─── Records provided

(* ===== verification/Nameserver.v ===== *)
(** * nameserver.go: one server, asked over UDP and then TCP

    [client protocol m address] is what [ExchangeContext] of a client of that
    protocol returns.  [updateMetrics] runs in goroutines of its own on the
    [metrics] of the server, under their lock; nothing reads them, and the
    ratio of protocols, a float, is left out. *)

From S2P Require Import Prelude GoErrors Dns DnssecConst Response.

(** The fields the program reads. *)
Record nameserver := mkNameserver { hostname : string; addr : string }.

#[export] Instance nameserver_eq_dec : EqDecision nameserver.
Proof. solve_decision. Defined.

(** [net.JoinHostPort] *)
Definition net_JoinHostPort (host port : string) : string :=
  if existsb (fun c => bool_decide (c = ":"%char \/ c = "%"%char)) (String.list_ascii_of_string host)
  then "[" +:+ host +:+ "]:" +:+ port
  else host +:+ ":" +:+ port.

Definition dnsClient : Type := Msg -> string -> option Msg * Z * option error.

(** The loop over the protocols.  [m.Question[0]] is read for the log line. *)
Fixpoint try_protocols (factory : string -> dnsClient) (m : Msg) (addr : string)
    (protocols : list string) (r : Response) : outcome Response :=
  match protocols with
  | [] => Ret r
  | protocol :: rest =>
      let '(msg, duration, err) := factory protocol m addr in
      let r := mkResponse msg err duration (Doe r) (Auth r) in
      _ ← go_index (Question m) 0;
      if HasError (Some r) then try_protocols factory m addr rest r
      else match msg with
           | None => Panic NilDereference
           | Some reply =>
               if negb (Truncated reply) then Ret r
               else try_protocols factory m addr rest r
           end
  end.

Definition nameserver_exchange (zone_name : option string) (factory : string -> dnsClient)
    (nameserver : nameserver) (m : option Msg) : outcome Response :=
  let zoneName := default "unknown" zone_name in
  match m with
  | None => Ret (newResponseError (errorf_s ErrNilMessageSentToExchange (" in zone [" +:+ zoneName +:+ "]")))
  | Some m =>
      let addr := net_JoinHostPort (addr nameserver) "53" in
      try_protocols factory m addr ["udp"; "tcp"] (mkResponse None None 0 NotFound Unknown)
  end.

(** The metrics of a server. *)
Record metrics := mkMetrics {
  numberOfRequests : Z;
  totalResponseTime : Z;
  averageResponseTime : Z;
  numberOfTcpRequests : Z
}.

Definition no_metrics : metrics := mkMetrics 0 0 0 0.

(** Go's integer division truncates, and panics on a zero divisor. *)
Definition updateMetrics (protocol : string) (duration : Z) (s : metrics) : outcome metrics :=
  let n := uint32 (numberOfRequests s + 1) in
  let total := int64 (totalResponseTime s + duration) in
  if bool_decide (n = 0)%Z then Panic DivideByZero
  else
    let tcp := if bool_decide (protocol = "tcp"%string) then uint32 (numberOfTcpRequests s + 1)
               else numberOfTcpRequests s in
    Ret (mkMetrics n total (Z.quot total n) tcp).

(** * Theory *)

(** What [ExchangeContext] promises: a nil error comes with a message. *)
Definition client_law (factory : string -> dnsClient) : Prop :=
  forall protocol m a, let '(msg, _, err) := factory protocol m a in
    err = None -> is_Some msg.

(** The reply of one protocol, as a response. *)
Definition reply_of (factory : string -> dnsClient) (protocol : string) (m : Msg) (a : string) :
    Response :=
  let '(msg, duration, err) := factory protocol m a in
  mkResponse msg err duration NotFound Unknown.

(** A reply that ends the loop. *)
Definition complete (r : Response) : bool :=
  useful (Some r) && negb (truncated (Some r)).

Lemma try_protocols_spec factory m a protocol rest r :
  client_law factory -> Question m <> [] -> Doe r = NotFound -> Auth r = Unknown ->
  try_protocols factory m a (protocol :: rest) r =
    (if complete (reply_of factory protocol m a) then Ret (reply_of factory protocol m a)
     else try_protocols factory m a rest (reply_of factory protocol m a)).
Proof.
  intros Hl Hq Hd Ha. cbn [try_protocols]. unfold complete, useful, reply_of, truncated, IsEmpty, HasError.
  specialize (Hl protocol m a). destruct (factory protocol m a) as [[msg d] err].
  destruct (Question m) as [|q qs]; [done|]. cbn. rewrite Hd, Ha.
  destruct err as [e|]; cbn; [by rewrite andb_false_r|].
  destruct (Hl eq_refl) as [reply ->]. cbn. by destruct (Truncated reply).
Qed.

(** A reply is what one of the protocols gave, on the response passed in. *)
Lemma try_protocols_gives (Q : Response -> Prop) factory m a protocols r r' :
  (forall protocol d au, let '(msg, duration, err) := factory protocol m a in Q (mkResponse msg err duration d au)) ->
  Q r -> try_protocols factory m a protocols r = Ret r' -> Q r' /\ Auth r' = Auth r.
Proof.
  intros Hw. revert r; induction protocols as [|protocol rest IH]; intros r Hr; [by intros [= <-]|]. cbn [try_protocols].
  specialize (Hw protocol (Doe r) (Auth r)). destruct (factory protocol m a) as [[msg d] err].
  intros (q & _ & H)%bind_ret_inv. repeat case_match; try done; try (by apply IH in H); by simplify_eq.
Qed.

(** The wire carries no verdict. *)
Lemma nameserver_exchange_Auth zone_name factory ns m r :
  nameserver_exchange zone_name factory ns m = Ret r -> Auth r = Unknown.
Proof.
  unfold nameserver_exchange. destruct m; [|by intros [= <-]]. intros H.
  apply (try_protocols_gives (fun _ => True)) in H as [_ H]; [done| |done]. intros p d au. by destruct (factory p _ _) as [[? ?] ?].
Qed.

(** A response under the id [i], unless it has an error. *)
Definition ided (i : Z) (r : Response) : Prop := Err r = None -> forall m, resp_Msg r = Some m -> Id m = i.

(** [ExchangeContext] returns without an error only a reply with the id of the
    question. *)
Definition id_law (factory : string -> dnsClient) : Prop :=
  forall protocol m a msg d, factory protocol m a = (Some msg, d, None) -> Id msg = Id m.

Lemma nameserver_exchange_ided zone_name factory ns m r : id_law factory ->
  nameserver_exchange zone_name factory ns (Some m) = Ret r -> ided (Id m) r.
Proof.
  intros Hl H. apply (try_protocols_gives (ided (Id m))) in H as [H _]; [done| |done].
  intros p d au. pose proof (Hl p m (net_JoinHostPort (addr ns) "53")) as Hp.
  destruct (factory p m _) as [[msg d'] err]. unfold ided. cbn. intros -> msg' ->. by eapply Hp.
Qed.

(** The reply to a question, over UDP or else over TCP. *)
Definition best_reply (factory : string -> dnsClient) (ns : nameserver) (m : Msg) : Response :=
  let a := net_JoinHostPort (addr ns) "53" in
  let udp := reply_of factory "udp" m a in
  if complete udp then udp else reply_of factory "tcp" m a.

Lemma nameserver_exchange_reply zone_name factory ns m : client_law factory -> Question m <> [] ->
  nameserver_exchange zone_name factory ns (Some m) = Ret (best_reply factory ns m).
Proof.
  intros Hl Hq. unfold nameserver_exchange, best_reply. rewrite try_protocols_spec by done.
  destruct (complete _); [done|]. rewrite try_protocols_spec; [by destruct (complete _)|done|done| |];
    unfold reply_of; by destruct (factory "udp"%string m _) as [[? ?] ?].
Qed.

(** A server asked a question never panics.  A complete reply over UDP is
    the answer, and TCP is then not used; in every other case the reply over
    TCP is the answer, good or bad, so a truncated UDP reply is given up even
    when TCP fails. *)
Theorem nameserver_exchange_spec zone_name factory ns m :
  client_law factory -> Question m <> [] ->
  let a := net_JoinHostPort (addr ns) "53" in
  let udp := reply_of factory "udp" m a in
  let tcp := reply_of factory "tcp" m a in
  nameserver_exchange zone_name factory ns (Some m) = Ret (if complete udp then udp else tcp) /\
  (complete udp = true -> forall factory', client_law factory' ->
     factory' "udp"%string = factory "udp"%string ->
     nameserver_exchange zone_name factory' ns (Some m) =
     nameserver_exchange zone_name factory ns (Some m)).
Proof.
  intros Hl Hq. cbv zeta. split; [by rewrite nameserver_exchange_reply|].
  intros Hc f' Hf' E. rewrite !nameserver_exchange_reply by done.
  unfold best_reply, reply_of in *. rewrite E. by rewrite Hc.
Qed.

(** ** A server whose UDP replies are truncated and whose TCP port is closed *)

(** ** Metrics *)

(** The calls of a server's [updateMetrics], protocol and duration, in order. *)
Fixpoint measured (calls : list (string * Z)) (s : metrics) : outcome metrics :=
  match calls with
  | [] => Ret s
  | (protocol, d) :: rest => s ← updateMetrics protocol d s; measured rest s
  end.

Definition total_time (calls : list (string * Z)) : Z := foldr (fun c t => c.2 + t)%Z 0%Z calls.
Definition tcp_calls (calls : list (string * Z)) : Z :=
  Z.of_nat (length (filter (fun c => c.1 = "tcp"%string) calls)).

Lemma total_time_nonneg calls : Forall (fun c => 0 <= c.2)%Z calls -> (0 <= total_time calls)%Z.
Proof. unfold total_time. induction 1; cbn in *; lia. Qed.

Lemma measured_from calls n t k : Forall (fun c => 0 <= c.2)%Z calls -> (0 <= k <= n)%Z -> (0 <= t)%Z ->
  (n + Z.of_nat (length calls) < 2 ^ 32)%Z -> (t + total_time calls < 2 ^ 63)%Z ->
  let n' := (n + Z.of_nat (length calls))%Z in
  let t' := (t + total_time calls)%Z in
  measured calls (mkMetrics n t (Z.quot t n) k) = Ret (mkMetrics n' t' (Z.quot t' n') (k + tcp_calls calls)).
Proof.
  intros Hd. revert n t k; induction Hd as [|[p d] calls Hd Hds IH]; intros n t k Hk Ht Hn Hs.
  { cbn. unfold tcp_calls. cbn. by rewrite !Z.add_0_r. }
  pose proof (total_time_nonneg _ Hds). cbn [length total_time foldr snd] in Hn, Hs, Hd. fold (total_time calls) in Hs.
  cbn [measured]. unfold updateMetrics. cbn [numberOfRequests totalResponseTime numberOfTcpRequests].
  rewrite uint32_small, int64_small, bool_decide_false by lia. cbn [mbind outcome_bind].
  assert (tcp_calls ((p, d) :: calls) = ((if bool_decide (p = "tcp"%string) then 1 else 0) + tcp_calls calls)%Z) as Etcp.
  { unfold tcp_calls. case_bool_decide; [rewrite filter_cons_True by done|rewrite filter_cons_False by done]; cbn; lia. }
  rewrite IH by (try case_bool_decide; rewrite ?uint32_small by lia; lia).
  cbn [length total_time foldr snd]. fold (total_time calls). rewrite Etcp.
  replace (n + 1 + Z.of_nat (length calls))%Z with (n + Z.of_nat (S (length calls)))%Z by lia.
  replace (t + d + total_time calls)%Z with (t + (d + total_time calls))%Z by lia.
  do 2 f_equal. case_bool_decide; rewrite ?uint32_small by lia; lia.
Qed.

(** The metrics are exact while the counters have room: the number of
    calls, their total time, its mean and the calls over TCP.  The call after
    2^32 - 1 others wraps the counter to 0 and divides by it: the goroutine
    panics, and the program with it. *)
Theorem updateMetrics_spec calls protocol d s :
  Forall (fun c => 0 <= c.2)%Z calls -> (Z.of_nat (length calls) < 2 ^ 32)%Z -> (total_time calls < 2 ^ 63)%Z ->
  let n := Z.of_nat (length calls) in
  measured calls no_metrics = Ret (mkMetrics n (total_time calls) (Z.quot (total_time calls) n) (tcp_calls calls)) /\
  (numberOfRequests s = 2 ^ 32 - 1 -> updateMetrics protocol d s = Panic DivideByZero)%Z.
Proof.
  intros Hd Hn Hs. split.
  - change no_metrics with (mkMetrics 0 0 (Z.quot 0 0) 0). rewrite measured_from by (done || lia).
    by rewrite !Z.add_0_l.
  - intros E. unfold updateMetrics. rewrite E. done.
Qed.

Module NameserverExample.
Definition q : Msg := mkMsg 1 false false false false false false false 0 [mkQ "example." TypeA 1] [] [] [].

Definition factory (protocol : string) : dnsClient := fun m a =>
  if bool_decide (protocol = "udp"%string) then (Some (mkMsg (Id m) true false true false false false false 0 (Question m) [] [] []), 5%Z, None)
  else (None, 7%Z, Some (ENew "refused")).

Lemma factory_law : client_law factory.
Proof. intros p m a. unfold factory. by case_bool_decide; eauto. Qed.

Lemma nameserver_exchange_spec_witness :
  nameserver_exchange None factory (mkNameserver "ns." "::1") (Some q) =
    Ret (mkResponse None (Some (ENew "refused")) 7 NotFound Unknown) /\
  net_JoinHostPort "::1" "53" = "[::1]:53".
Proof.
  split; [|reflexivity].
  destruct (nameserver_exchange_spec None factory (mkNameserver "ns." "::1") q) as [-> _];
    [apply factory_law|done|]. vm_compute. reflexivity.
Defined.

Lemma updateMetrics_spec_witness :
  measured [("udp", 10%Z); ("tcp", 20%Z)]%string no_metrics = Ret (mkMetrics 2 30 15 1) /\
  updateMetrics "udp" 10 (mkMetrics 4294967295 1 0 0) = Panic DivideByZero.
Proof.
  destruct (updateMetrics_spec [("udp", 10%Z); ("tcp", 20%Z)]%string "udp" 10 (mkMetrics 4294967295 1 0 0))
    as [H1 H2]; [repeat constructor; cbn; lia|reflexivity|reflexivity|].
  split; [exact H1|apply H2; reflexivity].
Defined.
End NameserverExample.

──────

Task objective: Exact copies of the lines from the one containing "destruct (nameserver_exchange_spec None" through the final line of the records are all the answer should hold.

Output:
  destruct (nameserver_exchange_spec None factory (mkNameserver "ns." "::1") q) as [-> _];
    [apply factory_law|done|]. vm_compute. reflexivity.
Defined.

Lemma updateMetrics_spec_witness :
  measured [("udp", 10%Z); ("tcp", 20%Z)]%string no_metrics = Ret (mkMetrics 2 30 15 1) /\
  updateMetrics "udp" 10 (mkMetrics 4294967295 1 0 0) = Panic DivideByZero.
Proof.
  destruct (updateMetrics_spec [("udp", 10%Z); ("tcp", 20%Z)]%string "udp" 10 (mkMetrics 4294967295 1 0 0))
    as [H1 H2]; [repeat constructor; cbn; lia|reflexivity|reflexivity|].
  split; [exact H1|apply H2; reflexivity].
Defined.
End NameserverExample.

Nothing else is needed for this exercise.